Au lieu de recevoir ceux qui se présentent, ces communautés entraînent ces nouveaux venus au cœur des «histoires de famille» dans lesquelles elles sont embourbées et qui les empêchent de considérer le monde qui les entoure. Comme Norman et le corps de sa défunte mère, de telles communautés ne reconnaissent pas ce qui est mort en elles. Elles préférèrent consacrer leur énergie à vêtir et dévêtir les cadavres de structures, d’initiatives ou de manières de penser qui ont péri depuis longtemps plutôt que d’accueillir les personnes vivantes qui leur demandent l’hospitalité.
Surtout, elles regardent comme un danger existentiel quiconque pourrait potentiellement révéler la vacuité de leur activité. Dans le pire des cas, elles préférèrent assassiner ces voix venues du bord de la route. Ainsi ce qui est mort dans leurs maisons ne sera pas découvert. Comme le rappelle le pape François, nos communautés doivent être des hôpitaux de campagne. Elles doivent être des lieux où les pécheurs peuvent trouver un asile. Non pour poursuivre le chemin de leurs méfaits mais pour être accueillis, écoutés et finalement soignés, c’est-à-dire convertis.

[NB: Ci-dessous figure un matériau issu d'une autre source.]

Lemma dom_update p f l i : (forall n, inode_number (f n) = inode_number n) ->
  is_Some (get (update p f l) i) <-> is_Some (get l i).
Proof.
  intros Hf. rewrite get_update by done. destruct (Z.eqb_spec i p) as [->|]; [|done]. by rewrite fmap_is_Some.
Qed.

Lemma dir_at_update p f l i : (forall n, inode_number (f n) = inode_number n) -> (forall n, is_dir (f n) = is_dir n) ->
  dir_at (update p f l) i = dir_at l i.
Proof.
  intros Hf Hd. unfold dir_at. rewrite get_update by done. destruct (Z.eqb_spec i p) as [->|]; [|done].
  destruct (get l p); [apply Hd|done].
Qed.

Lemma push_entry_dir e t n : is_dir (push_entry e t n) = is_dir n.
Proof. by destruct n. Qed.
Lemma drop_entry_dir e t n : is_dir (drop_entry e t n) = is_dir n.
Proof. by destruct n. Qed.
#[local] Hint Resolve push_entry_dir drop_entry_dir : core.

Lemma not_named_sublist name es : not_named name es `sublist_of` es.
Proof. apply filter_sublist. Qed.

Lemma elem_not_named name es e : e ∈ not_named name es <-> e ∈ es /\ de_name e <> name.
Proof.
  unfold not_named. rewrite list_elem_of_In, filter_In, <- list_elem_of_In, negb_true_iff, bool_decide_eq_false. done.
Qed.

Lemma drop_sublist p name t l q : entries_of (update p (drop_entry name t) l) q `sublist_of` entries_of l q.
Proof.
  rewrite entries_drop. destruct (Z.eqb_spec q p) as [->|]; [apply not_named_sublist|done].
Qed.

Lemma elem_update p f l n : (forall n, inode_number (f n) = inode_number n) ->
  n ∈ update p f l -> exists m, m ∈ l /\ inode_number n = inode_number m.
Proof.
  intros Hf. unfold update. induction l as [|m l IH]; cbn; [by intros ?%not_elem_of_nil|].
  destruct (_ =? _); rewrite !list.elem_of_cons; intros [->|Hn].
  - exists m. split; [by left|apply Hf].
  - exists n. split; [by right|done].
  - exists m. split; [by left|done].
  - destruct (IH Hn) as (x & ? & ?). exists x. split; [by right|done].
Qed.

(** Updates that keep the numbers keep everything but the graph. *)
Lemma ram_ok_update p f fs :
  (forall n, inode_number (f n) = inode_number n) -> (forall n, is_dir (f n) = is_dir n) -> ram_ok fs ->
  forest (entries_of (update p f (inodes fs))) (fun i => is_Some (get (inodes fs) i)) (root_inode fs) ->
  ram_ok (with_inodes (update p f (inodes fs)) fs).
Proof.
  intros Hf Hd [H1 H2 H3 H4 H5] Hfo. split; cbn; try done.
  - unfold update. by rewrite (update_first_keys inode_number).
  - intros n (m & Hm & ->)%elem_update; [|done]. by apply H2.
  - by rewrite dir_at_update.
  - apply (forest_more _ _ _ _ Hfo). intros i Hi. by apply dom_update.
Qed.

(** Removing an inode no entry names. *)
Lemma ram_ok_retain i fs :
  ram_ok fs -> i <> root_inode fs -> (forall p e, e ∈ entries_of (inodes fs) p -> de_inode e <> i) ->
  ram_ok (with_inodes (retain_not i (inodes fs)) fs).
Proof.
  intros [H1 H2 H3 H4 H5] Hr Hfree.
  assert (forall j, j <> i -> get (retain_not i (inodes fs)) j = get (inodes fs) j) as Hg.
  { intros j Hj. rewrite get_retain. by rewrite (proj2 (Z.eqb_neq j i)). }
  split; cbn; try done.
  - apply (sublist_NoDup _ (map inode_number (inodes fs))); [done|]. apply sublist_map, filter_sublist.
  - intros n Hn. apply H2. by apply (elem_of_sublist _ _ _ Hn), filter_sublist.
  - unfold dir_at. by rewrite Hg.
  - apply (forest_sub (entries_of (inodes fs)) _ (fun i => is_Some (get (inodes fs) i))); [done| | | |].
    + intros p. rewrite entries_retain. destruct (p =? i); [apply sublist_nil_l|done].
    + cbv beta. rewrite Hg by done. apply (f_root _ _ _ H5).
    + intros p e. rewrite entries_retain. destruct (Z.eqb_spec p i) as [->|]; [by intros ?%not_elem_of_nil|]. intros He. cbv beta.
      rewrite Hg by by apply (Hfree p). by apply (f_targets _ _ _ H5 p).
    + intros p. rewrite entries_retain. destruct (Z.eqb_spec p i) as [->|]; [done|]. intros He. cbv beta.
      rewrite Hg by done. by apply (f_dirs _ _ _ H5).
Qed.

Lemma ram_ok_drop p name t fs :
  ram_ok fs -> ram_ok (with_inodes (update p (drop_entry name t) (inodes fs)) fs).
Proof.
  intros Hok. apply ram_ok_update; auto. pose proof (ok_forest fs Hok) as Hf.
  apply (forest_sub _ _ _ _ _ Hf); [apply drop_sublist|apply (f_root _ _ _ Hf)| |].
  - intros q e He. apply (f_targets _ _ _ Hf q). by apply (elem_of_sublist _ _ _ He), drop_sublist.
  - intros q Hq. apply (f_dirs _ _ _ Hf). intros E. apply Hq.
    pose proof (drop_sublist p name t (inodes fs) q) as Hs. rewrite E in Hs. by apply sublist_nil_r in Hs.
Qed.

(** A new entry for an inode without one. *)
Lemma ram_ok_push p name t touch fs :
  ram_ok fs -> dir_at (inodes fs) p = true -> is_Some (get (inodes fs) t) -> t <> root_inode fs ->
  (forall q e, e ∈ entries_of (inodes fs) q -> de_inode e <> t) ->
  ~ rtc (child (entries_of (inodes fs))) t p -> name ∉ map de_name (entries_of (inodes fs) p) ->
  ram_ok (with_inodes (update p (push_entry (mkDirEntry name t) touch) (inodes fs)) fs).
Proof.
  intros Hok Hp Ht Hr Hfree Hb Hn. apply ram_ok_update; auto.
  apply (forest_link (entries_of (inodes fs)) _ _ _ p name t); try done.
  - apply ok_forest, Hok.
  - unfold dir_at in Hp. by destruct (get (inodes fs) p).
  - intros q. by apply entries_push.
Qed.

(** The number allocated next is not in use. *)
Lemma fresh_number fs : ram_ok fs -> get (inodes fs) (NEXT_INODE fs) = None.
Proof.
  intros Hok. destruct (get _ _) as [n|] eqn:E; [|done]. pose proof (ok_range fs Hok n (get_elem _ _ _ E)).
  pose proof (get_number _ _ _ E). lia.
Qed.
(** Where the heap is put at boot is nobody else's memory. Wherever
    in the kernel's half of the address space (but for its last 4 MiB) the
    linker puts the end of the kernel, the heap and the guard page
    below it lie past the kernel's image, and after the reservations of
    [vmm::init] no frame the physical allocator holds free overlaps the heap
    or either guard page, while all other frames keep their state and the
    counters stay exact. Unless the image is so large that the heap would pass
    1 GiB, where it stops, [heap::init] then starts the allocator there. *)
Theorem heap_region_private `{PmmConfig} managed s end_va m :
  accounted managed s -> PHYS_OFF <= end_va <= 2 ^ 64 - 2 ^ 22 ->
  let '(va, start, end_) := compute_heap_layout end_va in
  let s' := reserve_heap end_va s in
  end_va <= va - 0x1000 /\
  (forall q, (q < MAX_PAGES)%nat ->
     page_free (BITMAP s') q =
     page_free (BITMAP s) q &&
       bool_decide (Z.of_nat q * PAGE_SIZE + PAGE_SIZE <= start - 0x1000 \/ end_ + 0x1000 <= Z.of_nat q * PAGE_SIZE)) /\
  accounted managed s' /\
  match init_heap end_va m with
  | Some h => end_ <= 0x40000000 /\ heap_reach h [] /\ HEAP_START_VA h = va
  | None => 0x40000000 < end_
  end.
Proof.
  intros Ha He. pose proof (layout_spec end_va He) as Hl. pose proof (init_heap_reach end_va m) as Hr.
  unfold reserve_heap, compute_guard_phys, init_heap in *.
  destruct (compute_heap_layout end_va) as [[va start] end_]. destruct Hl as (-> & -> & H0 & H1 & H2).
  assert (HEAP_SIZE = 65536 * 4096) as Eh by done. apply Z.mod_divide in H2 as [k Hk]; [|done]. unfold HUGE_PAGE_SIZE in Hk.
  assert (sat_sub start 0x1000 = start - 0x1000) as -> by (unfold sat_sub; lia).
  rewrite !add64_small by (unfold U64_MAX; lia).
  destruct (reserve_range_correct managed s start (start + HEAP_SIZE) Ha) as (F1 & A1 & _); [lia|lia|].
  destruct (reserve_range_correct managed _ (start - 0x1000) (start - 0x1000 + 0x1000) A1) as (F2 & A2 & _); [lia|lia|].
  destruct (reserve_range_correct managed _ (start + HEAP_SIZE) (start + HEAP_SIZE + 0x1000) A2) as (F3 & A3 & _); [lia|lia|].
  unfold PAGE_SIZE, PHYS_OFF in *. split_and!; [lia| |done|].
  - intros q Hq. rewrite F3, F2, F1 by done. rewrite <- !andb_assoc. f_equal. apply Bool.eq_iff_eq_true.
    rewrite !andb_true_iff, !negb_true_iff, !bool_decide_eq_false, bool_decide_eq_true.
    replace (start / 4096) with (512 * k) by (rewrite Hk; apply Z.div_unique_exact; lia).
    replace ((start - 0x1000) / 4096) with (512 * k - 1) by (rewrite Hk; apply Z.div_unique_exact; lia).
    replace ((start + HEAP_SIZE) / 4096) with (512 * k + 65536) by (rewrite Hk, Eh; apply Z.div_unique_exact; lia).
    lia.
  - destruct (Z.leb_spec (start + HEAP_SIZE) 0x40000000) as [Hle|Hgt]; [|done]. split_and!; [done|by apply Hr|done].
Qed.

Comme le rappelle le pape François, nos communautés peuvent être accidentées parce qu’elles sont allées avec trop de hardiesse à proximité de routes dangereuses. Mais ce qui les menace le plus n’est pas d’être accidentées, c’est d’être malades à force de s’enfermer dans une attitude autoréférentielle. Nos communautés chrétiennes doivent savoir regarder ce qui meurt en elles parce que ce qui les fait vivre vient du Ressuscité. Elles doivent continuer à être ces espaces réels d’accueil et de guérison. Ne les transformons pas en lieux renfermés et assassins, dignes de films d’horreur.